↓

(** C10, as amended.  In every state of the component each entry has
    an amount above zero, a non-empty name and a non-empty category;
    a call of [addExpense] never lowers the total; the total is above
    zero as soon as there is an entry; and a successful call raises the
    total when the amounts are whole and their sum stays below 2^53. *)
Theorem ledger_invariant :
  (forall st, reachable st ->
     Forall (fun e => lt zero (amount e) = true
                      /\ name e <> ""%string /\ category e <> ""%string)
       (expenses st))
  /\ (forall clk st, reachable st ->
        le (totalSpent st) (totalSpent (fst (addExpense clk st))) = true)
  /\ (forall st, reachable st ->
        (expenses st = [] -> totalSpent st = zero)
        /\ (expenses st <> [] -> lt zero (totalSpent st) = true))
  /\ (forall clk st zs z,
        map amount (expenses st) = map of_Z zs ->
        Forall (fun z => 0 < z) zs ->
        expenseName st <> ""%string -> expenseCategory st <> ""%string ->
        parseFloat (expenseAmount st) = of_Z z -> 0 < z ->
        fold_right Z.add 0 zs + z < 2 ^ 53 ->
        lt (totalSpent st) (totalSpent (fst (addExpense clk st))) = true).
Proof.
  split; [|split; [|split]].
  - intros st Hr. pose proof (reachable_ok st Hr) as Hok.
    unfold ledger_ok in Hok. eapply Forall_impl; [|exact Hok].
    intros e (Hn & Hc & Hp & _). auto using above_zero_lt.
  - intros clk st Hr. destruct (totalSpent_ok st Hr) as (Hn & Hv & _).
    pose proof (addExpense_preserves_ok clk st (reachable_ok st Hr)) as Hok.
    unfold addExpense in *.
    destruct (falsy (expenseName st) || falsy (expenseAmount st)
              || falsy (expenseCategory st));
      [apply le_refl, nonneg_not_NaN, Hn|].
    destruct (isNaN (parseFloat (expenseAmount st))
              || le (parseFloat (expenseAmount st)) zero);
      [apply le_refl, nonneg_not_NaN, Hn|].
    unfold ledger_ok in Hok. cbn [fst expenses] in *.
    apply Forall_app in Hok as [_ He]. apply Forall_inv in He.
    destruct He as (_ & _ & Hp & Hva). cbn [amount] in Hp, Hva.
    unfold totalSpent at 2. cbn [expenses].
    rewrite fold_left_app. cbn [fold_left amount].
    apply (add_ge _ _ Hn Hv Hp Hva).
  - intros st Hr. split; intros H.
    + unfold totalSpent. now rewrite H.
    + apply above_zero_lt. now apply totalSpent_ok.
  - intros clk st zs z Hmap Hpos Hn Hc Hz Hz0 Hsum.
    assert (Hs0 : 0 <= fold_right Z.add 0 zs).
    { clear - Hpos. induction Hpos; cbn; lia. }
    assert (Hp : above_zero (parseFloat (expenseAmount st)) = true)
      by (rewrite Hz, of_Z_canon by lia; reflexivity).
    rewrite (addExpense_added clk st
               (nonempty_fields st Hn (parse_above_zero_nonempty _ Hp) Hc)
               (above_zero_accepted _ Hp)).
    assert (Ht : totalSpent st = of_Z (fold_right Z.add 0 zs)).
    { unfold totalSpent. change zero with (of_Z 0).
      rewrite (fold_sum_exact _ zs 0 Hmap Hpos); [reflexivity|lia|lia]. }
    unfold totalSpent at 2. cbn [fst expenses].
    rewrite fold_left_app. cbn [fold_left amount].
    fold (totalSpent st). rewrite Ht, Hz, add_of_Z by lia.
    apply lt_of_Z; lia.
Qed.

(** * Validation of the amount *)

(** C6, as amended.  With the three fields non-empty, [addExpense]
    fails with the invalid-amount toast whenever the amount text parses
    to NaN or to zero or less, and succeeds whenever it parses to a
    positive finite number; the amount of an entry it adds is always
    above zero. *)
Theorem amount_validation clk st :
  expenseName st <> ""%string -> expenseAmount st <> ""%string ->
  expenseCategory st <> ""%string ->
  (isNaN (parseFloat (expenseAmount st)) = true
   \/ le (parseFloat (expenseAmount st)) zero = true ->
   addExpense clk st = (st, InvalidAmount))
  /\ (positive_finite (parseFloat (expenseAmount st)) = true ->
      exists e, snd (addExpense clk st)
                = ExpenseAdded (expenseName st) (parseFloat (expenseAmount st))
                /\ expenses (fst (addExpense clk st)) = expenses st ++ [e]
                /\ amount e = parseFloat (expenseAmount st))
  /\ (forall n a, snd (addExpense clk st) = ExpenseAdded n a ->
                  a = parseFloat (expenseAmount st) /\ lt zero a = true).
Proof.
  intros Hn Ha Hc. pose proof (nonempty_fields st Hn Ha Hc) as Hm.
  split; [|split].
  - intros Hbad. apply addExpense_invalid; trivial.
    destruct Hbad as [-> | ->]; [reflexivity|apply orb_true_r].
  - intros Hp. apply positive_finite_above_zero, above_zero_accepted in Hp.
    rewrite (addExpense_added clk st Hm Hp).
    eexists. cbn [fst snd expenses]. repeat split.
  - intros n a.
    destruct (isNaN (parseFloat (expenseAmount st))
              || le (parseFloat (expenseAmount st)) zero) eqn:Hv.
    + rewrite (addExpense_invalid clk st Hm Hv). discriminate.
    + rewrite (addExpense_added clk st Hm Hv). cbn [snd].
      intros [= _ <-]. split; [reflexivity|].
      now apply above_zero_lt, accepted_above_zero.
Qed.

(** * Identifiers *)

Lemma submit_expenses c st :
  expenses (fst (submit c st))
  = expenses st ++ (if accepted c then [entry_of c] else []).
Proof.
  unfold submit, addExpense, accepted, fill, entry_of.
  cbn [expenseName expenseAmount expenseCategory setExpenseName
       setExpenseAmount setExpenseCategory expenses].
  destruct (falsy (call_name c) || falsy (call_amount c)
            || falsy (call_category c)); cbn [negb andb fst expenses];
    [now rewrite app_nil_r|].
  destruct (isNaN (parseFloat (call_amount c))
            || le (parseFloat (call_amount c)) zero);
    cbn [negb fst expenses]; [now rewrite app_nil_r|reflexivity].
Qed.

Lemma run_expenses cs : forall st,
  expenses (run cs st) = expenses st ++ map entry_of (filter accepted cs).
Proof.
  induction cs as [|c cs IH]; intros st; cbn [run filter].
  - now rewrite app_nil_r.
  - rewrite IH, submit_expenses.
    destruct (accepted c); cbn [map]; now rewrite <- app_assoc.
Qed.

Lemma toString_inj a b : toString a = toString b -> a = b.
Proof.
  unfold toString. intros H. apply DecimalZ.to_int_inj.
  assert (Hs : Some (Z.to_int a) = Some (Z.to_int b))
    by (rewrite <- !NilEmpty.isi; now rewrite H).
  now injection Hs.
Qed.

Lemma NoDup_map_injective {A B : Type} (f : A -> B) (l : list A) :
  (forall a b, f a = f b -> a = b) -> NoDup l -> NoDup (map f l).
Proof.
  intros Hinj Hnd. induction Hnd as [|x l Hx Hnd IH]; cbn [map].
  - constructor.
  - constructor; [|exact IH].
    rewrite in_map_iff. intros (y & Hy & Hin).
    apply Hinj in Hy. subst y. contradiction.
Qed.

(** C7, as amended.  The identifier of a new entry is the clock
    reading of its call in decimal; the identifiers of a ledger are
    pairwise distinct whenever the accepted calls read pairwise
    distinct clock values. *)
Theorem ids_unique cs :
  NoDup (map (fun c => Date_now (clock c)) (filter accepted cs)) ->
  map id (expenses (run cs initial))
  = map (fun c => toString (Date_now (clock c))) (filter accepted cs)
  /\ NoDup (map id (expenses (run cs initial))).
Proof.
  intros Hnd. rewrite run_expenses. cbn [expenses initial app].
  rewrite map_map.
  assert (Heq : map (fun c => id (entry_of c)) (filter accepted cs)
                = map toString
                    (map (fun c => Date_now (clock c)) (filter accepted cs)))
    by now rewrite map_map.
  split; [reflexivity|]. rewrite Heq.
  apply NoDup_map_injective; [apply toString_inj|exact Hnd].
Qed.

(** * Witnesses and counterexamples *)

Lemma run_reachable cs : forall st, reachable st -> reachable (run cs st).
Proof.
  induction cs as [|c cs IH]; intros st Hr; cbn [run]; trivial.
  apply IH. unfold submit, fill. now repeat constructor.
Qed.

Lemma addExpense_valid_appends_witness :
  expenseName lunch_form <> ""%string
  /\ positive_finite (parseFloat (expenseAmount lunch_form)) = true
  /\ expenseCategory lunch_form <> ""%string
  /\ exists e,
       snd (addExpense (clock_at 1700000000000) lunch_form)
       = ExpenseAdded "Lunch" (of_Z 200)
       /\ expenses (fst (addExpense (clock_at 1700000000000) lunch_form))
          = [] ++ [e]
       /\ name e = "Lunch"%string /\ amount e = of_Z 200
       /\ category e = "Food"%string.
Proof.
  split; [discriminate|]. split; [reflexivity|]. split; [discriminate|].
  apply (addExpense_valid_appends (clock_at 1700000000000) lunch_form);
    [discriminate|reflexivity|discriminate].
Defined.

Lemma addExpense_invalid_unchanged_witness :
  let st := fill "X" "abc" "Food" initial in
  unread (expenseAmount st) = None
  /\ isNaN (parseFloat (expenseAmount st)) = true
  /\ fst (addExpense (clock_at 0) st) = st
  /\ expenses (fst (addExpense (clock_at 0) st)) = []
  /\ (snd (addExpense (clock_at 0) st) = MissingInformation
      \/ snd (addExpense (clock_at 0) st) = InvalidAmount).
Proof.
  split; [reflexivity|]. split; [reflexivity|].
  apply (addExpense_invalid_unchanged (clock_at 0)
           (fill "X" "abc" "Food" initial)).
  right; right; right; left. reflexivity.
Defined.

Lemma addExpense_missing_first_witness :
  let st := fill "" "abc" "Food" initial in
  expenseName st = ""%string
  /\ isNaN (parseFloat (expenseAmount st)) = true
  /\ snd (addExpense (clock_at 0) st) = MissingInformation
  /\ snd (addExpense (clock_at 0) st) <> InvalidAmount.
Proof.
  split; [reflexivity|]. split; [reflexivity|].
  apply (addExpense_missing_first (clock_at 0) (fill "" "abc" "Food" initial)).
  left. reflexivity.
Defined.

Lemma addExpense_any_category_witness :
  let st := fill "Chips" "12.50" "Gambling" initial in
  ~ In "Gambling"%string categories
  /\ expenseName st <> ""%string
  /\ positive_finite (parseFloat (expenseAmount st)) = true
  /\ expenseCategory st <> ""%string
  /\ exists e,
       snd (addExpense (clock_at 0) st)
       = ExpenseAdded "Chips" (parseFloat "12.50")
       /\ expenses (fst (addExpense (clock_at 0) st)) = [] ++ [e]
       /\ category e = "Gambling"%string.
Proof.
  split.
  { cbn. intros H. repeat (destruct H as [H|H]; [discriminate H|]). exact H. }
  split; [discriminate|]. split; [reflexivity|]. split; [discriminate|].
  apply (addExpense_any_category (clock_at 0)
           (fill "Chips" "12.50" "Gambling" initial));
    [discriminate|reflexivity|discriminate].
Defined.

Lemma totalSpent_sum_witness :
  totalSpent initial = zero
  /\ totalSpent over_budget
     = add (totalSpent (run [call_at 1700000000000 "Lunch" "200" "Food"]
                          initial))
         (of_Z 4900)
  /\ totalSpent (setExpenseName "Tea" over_budget) = totalSpent over_budget
  /\ totalSpent over_budget = of_Z (fold_right Z.add 0 [200; 4900]).
Proof.
  destruct totalSpent_sum as (H0 & Happ & Hsame & Hexact).
  split; [apply (H0 initial); reflexivity|].
  split; [|split; [apply (Hsame over_budget); reflexivity|]].
  2:{ apply (Hexact over_budget [200; 4900]);
        [reflexivity|repeat constructor; lia|reflexivity]. }
  apply (Happ (run [call_at 1700000000000 "Lunch" "200" "Food"] initial)
           over_budget (entry_of (call_at 1700000060000 "Phone" "4900"
                                    "Shopping"))).
  reflexivity.
Defined.

Lemma budget_status_witness :
  reachable over_budget
  /\ isWithinBudget over_budget = false
  /\ overBudgetAmount over_budget = of_Z 100
  /\ ((isWithinBudget over_budget = true
       <-> le (totalSpent over_budget) monthlyBudget = true)
      /\ (totalSpent over_budget = monthlyBudget ->
          isWithinBudget over_budget = true)
      /\ (isWithinBudget over_budget = false ->
          overBudgetAmount over_budget
          = sub (totalSpent over_budget) monthlyBudget
          /\ lt zero (overBudgetAmount over_budget) = true)).
Proof.
  assert (Hr : reachable over_budget)
    by (apply run_reachable; constructor).
  split; [exact Hr|]. split; [reflexivity|]. split; [reflexivity|].
  apply (budget_status over_budget Hr).
Defined.

(** C6, as stated, fails: the amount text 1e400 parses to [Infinity],
    which is not finite, and the entry is added all the same. *)
Lemma infinite_amount_accepted :
  isFinite (parseFloat "1e400") = false
  /\ addExpense (clock_at 1700000000000) (fill "Gold" "1e400" "Other" initial)
     = ({| expenses :=
             [{| id := "1700000000000"; name := "Gold";
                 amount := POSITIVE_INFINITY; category := "Other";
                 date := 1700000000000 |}];
           expenseName := ""; expenseAmount := ""; expenseCategory := "" |},
        ExpenseAdded "Gold" POSITIVE_INFINITY)
  /\ snd (addExpense (clock_at 1700000000000)
            (fill "Gold" "1e400" "Other" initial)) <> InvalidAmount.
Proof.
  split; [reflexivity|]. split; [reflexivity|].
  vm_compute. discriminate.
Qed.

↑

Aim of the task:
Set down, unchanged, only those lines above that fall between the line with "clk st, reachable st ->" and the line with "fold_right Z.add 0 zs + z < 2 ^ 53 ->", the two end lines included.

Response to this task:
  /\ (forall clk st, reachable st ->
        le (totalSpent st) (totalSpent (fst (addExpense clk st))) = true)
  /\ (forall st, reachable st ->
        (expenses st = [] -> totalSpent st = zero)
        /\ (expenses st <> [] -> lt zero (totalSpent st) = true))
  /\ (forall clk st zs z,
        map amount (expenses st) = map of_Z zs ->
        Forall (fun z => 0 < z) zs ->
        expenseName st <> ""%string -> expenseCategory st <> ""%string ->
        parseFloat (expenseAmount st) = of_Z z -> 0 < z ->
        fold_right Z.add 0 zs + z < 2 ^ 53 ->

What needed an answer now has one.